There is a terminal building with an FBO (flight school and rentals), aircraft repair shop, Maniac Mike's restaurant, and a control tower which is used to marshal aircraft during the annual Cable Air Show in January. (The tower is not normally used at any other time, as Cable is an uncontrolled airport.)

This airport is also home to the Civil Air Patrol Squadron 25. Cable Airport is still owned by the Cable family. Based on number of aircraft based at the field (450), it ranks as the largest privately owned airport in the world.

== Facilities and aircraft ==
Cable Airport covers an area of 95 acre which contains one runway (6/24) measuring 3,864 × 75 ft and two helipads, each measuring 65 × 65 ft.

For the 12-month period ending August 31, 2016, the airport had 92,189 general aviation aircraft operations, an average of 252 per day. There were 227 aircraft based at this airport: 94% single-engine, <1% multi-engine, <1% helicopter, <1% glider and <1% ultralight.

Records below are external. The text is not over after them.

Lemma step_fresh (w w' : World) : step w w' -> handlesFresh w -> handlesFresh w'.
Proof.
  intros S F. destruct S.
  - apply setBoxingDay_fresh, F.
  - exact F.
  - apply calculate_fresh, F.
  - unfold getReadableTime. destruct r; [exact F|].
    pose proof (calculate_fresh w F) as C.
    destruct (calculateTimeRemaining w); exact C.
  - exact F.
  - apply start_fresh, F.
  - apply stop_fresh, F.
  - exact F.
  - apply fire_fresh, F.
Qed.

Lemma reachable_fresh (w : World) : reachable w -> handlesFresh w.
Proof.
  induction 1 as [h o now | w w' _ IH S].
  - unfold handlesFresh. cbn. repeat split; intros; try contradiction; discriminate.
  - exact (step_fresh w w' S IH).
Qed.

(* ------------------------------------------------------------------ *)
(** ** What never changes on a page *)

Lemma sameConfig_refl (w : World) : sameConfig w w.
Proof. unfold sameConfig. tauto. Qed.

Lemma sameConfig_trans (a b c : World) :
  sameConfig a b -> sameConfig b c -> sameConfig a c.
Proof.
  unfold sameConfig. intros (A1 & A2 & A3 & A4) (B1 & B2 & B3 & B4).
  repeat split; congruence.
Qed.

Lemma setBoxingDay_config (y : option Z) (w : World) : sameConfig w (setBoxingDay y w).
Proof.
  destruct (setBoxingDay_frame y w) as (H & _ & _ & _ & _ & _ & _ & U & R & P & _).
  unfold sameConfig. tauto.
Qed.

Lemma stop_config (w : World) : sameConfig w (stop w).
Proof.
  destruct (stop_sameSetting w) as (H & _ & _ & _ & _ & _ & U & R & P).
  unfold sameConfig. tauto.
Qed.

Lemma update_config (w : World) : sameConfig w (update w).
Proof.
  destruct (update_setting w) as (H & _ & U & R & P & _). unfold sameConfig. tauto.
Qed.

Lemma rafLoop_config (w : World) : sameConfig w (rafLoop w).
Proof.
  rewrite rafLoop_unfold. cbv zeta. destruct (rafDue w).
  - destruct (update_config w) as (H & U & R & P). unfold sameConfig. cbn. tauto.
  - unfold sameConfig. cbn. tauto.
Qed.

Lemma start_config (w : World) : sameConfig w (start w).
Proof.
  rewrite start_unfold. cbv zeta.
  set (w1 := match intervalId (engine w) with Some _ => stop w | None => w end).
  assert (C1 : sameConfig w w1)
    by (unfold w1; destruct (intervalId (engine w));
        [apply stop_config | apply sameConfig_refl]).
  pose proof (update_config w1) as C2.
  destruct (frameBranch (update w1)).
  - eapply sameConfig_trans; [exact C1|].
    eapply sameConfig_trans; [exact C2|]. apply rafLoop_config.
  - eapply sameConfig_trans; [exact C1|].
    eapply sameConfig_trans; [exact C2|]. unfold sameConfig. cbn. tauto.
Qed.

Lemma fire_config (t : Task) (w : World) : sameConfig w (fire t w).
Proof.
  unfold fire. set (v := withClock _ _).
  assert (Cv : sameConfig w v) by (unfold sameConfig; cbn; tauto).
  eapply sameConfig_trans; [exact Cv|].
  destruct (callback t); cbn [runCallback].
  - apply update_config.
  - apply rafLoop_config.
  - unfold rollover. eapply sameConfig_trans;
      [apply setBoxingDay_config | apply start_config].
Qed.
(** ** The CSV export ([ResultAggregator.export_csv]) *)

Module CsvExport.
Import Aggregator.

(** [sep.join(xs)] *)
Fixpoint join (sep : string) (xs : list string) : string :=
  match xs with
  | [] => EmptyString
  | x :: rest =>
      match rest with
      | [] => x
      | _ :: _ => x +:+ sep +:+ join sep rest
      end
  end.

(** A row handed to the writer; the text of a cell is [str] of its value,
    [None] being written as the empty string. *)
Abbreviation row := (list value).

(** [ValueError] is what [DictWriter.writerow] raises for a dict with a key
    that is no field name. *)
Inductive csv_exn :=
| ValueError
| Model (e : exn).

(** What a call of [export_csv] leaves behind: the rows of the file, and
    whether the call returned, or raised once the file was open, or raised
    before opening it. *)
Inductive exported :=
| Exported (rows : list row)
| Interrupted (rows : list row) (e : csv_exn)
| NotStarted (e : exn).

Definition email_header : row :=
  [VStr "Email"; VStr "Sources"; VStr "Confidence"].

Definition profile_fields : list string :=
  ["platform"; "username"; "url"; "source"].

(** The body of the loop over [results['data']['emails']]. *)
Definition email_row (a : aggregator) (confidence : gmap string Z)
    (email : string) : row :=
  let key := "email:" +:+ email in
  [VStr email;
   VStr (join ", " (default ["unknown"] (sources a !! key)));
   VInt (default 50%Z (confidence !! key))].

(** [DictWriter.writerow(rowdict)] with the default [restval] and
    [extrasaction]: the values of the fields in order, the empty string for
    a missing one. *)
Definition dict_row (fieldnames : list string) (d : dict) : row :=
  (λ field, default (VStr "") (d !! field)) <$> fieldnames.

(** [for record in records: writer.writerow(record)] *)
Fixpoint write_dicts (fieldnames : list string) (σ : store)
    (items : list entry) (written : list row) : exported :=
  match items with
  | [] => Exported written
  | item :: rest =>
      match resolve σ item with
      | None => Interrupted written (Model Unmodelled)
      | Some d =>
          if decide (dom d ⊆ list_to_set fieldnames)
          then write_dicts fieldnames σ rest (written ++ [dict_row fieldnames d])
          else Interrupted written ValueError
      end
  end.

Section WithKeyOrder.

== Accidents and incidents ==
- June 24, 2006: A Cessna 560 Citation Encore operated by Aero Charter Services en route from San Diego to Cable Airport approached runway 24 around 10:00 pm, overran the runway. and came to a hold about 850 feet beyond the runway threshold. The accident left one dead and two seriously injured.
- May 6, 2016: After an unsuccessful attempt to restart their engines and approaching San Bernardino, an Antonov An-2R en route from Cable Airport to San Bernardino made a forced landing in a residential area which left none injured. According to the subsequent investigation, the lower gascolator and the fine fuel filter were filled partially with water, which led to engine failure.
- September 17, 2018: A Piper PA-24 Comanche en route from Reno, Nevada to Cable Airport landed short of the runway and left two uninjured. The incident was reportedly caused by engine failure.
- January 3, 2022: A Cessna 120 crashed during a go-around attempt after encountering the wake turbulence of a low-flying helicopter operating at the airport. The aircraft entered an uncommanded right bank and impacted the surface of the airport upside down. The sole pilot on board survived with minor injuries.
- July 30, 2023: A single-engine Beechcraft P35 carrying three passengers and with a full fuel tank was in the midst of taking off, when it began to bank right. The aircraft then struck a hangar at the far southwest end of the runway. The plane immediately burst into flame and the three occupants were killed.
- March 11, 2026 Cessna T210L Turbo Centurion overran runway 24 after landing. It struck a soil based embankment past the end of the runway and overturned. Damage to the aircraft was described as "minor" and both occupants, a pilot and passenger, only suffered minor injuries.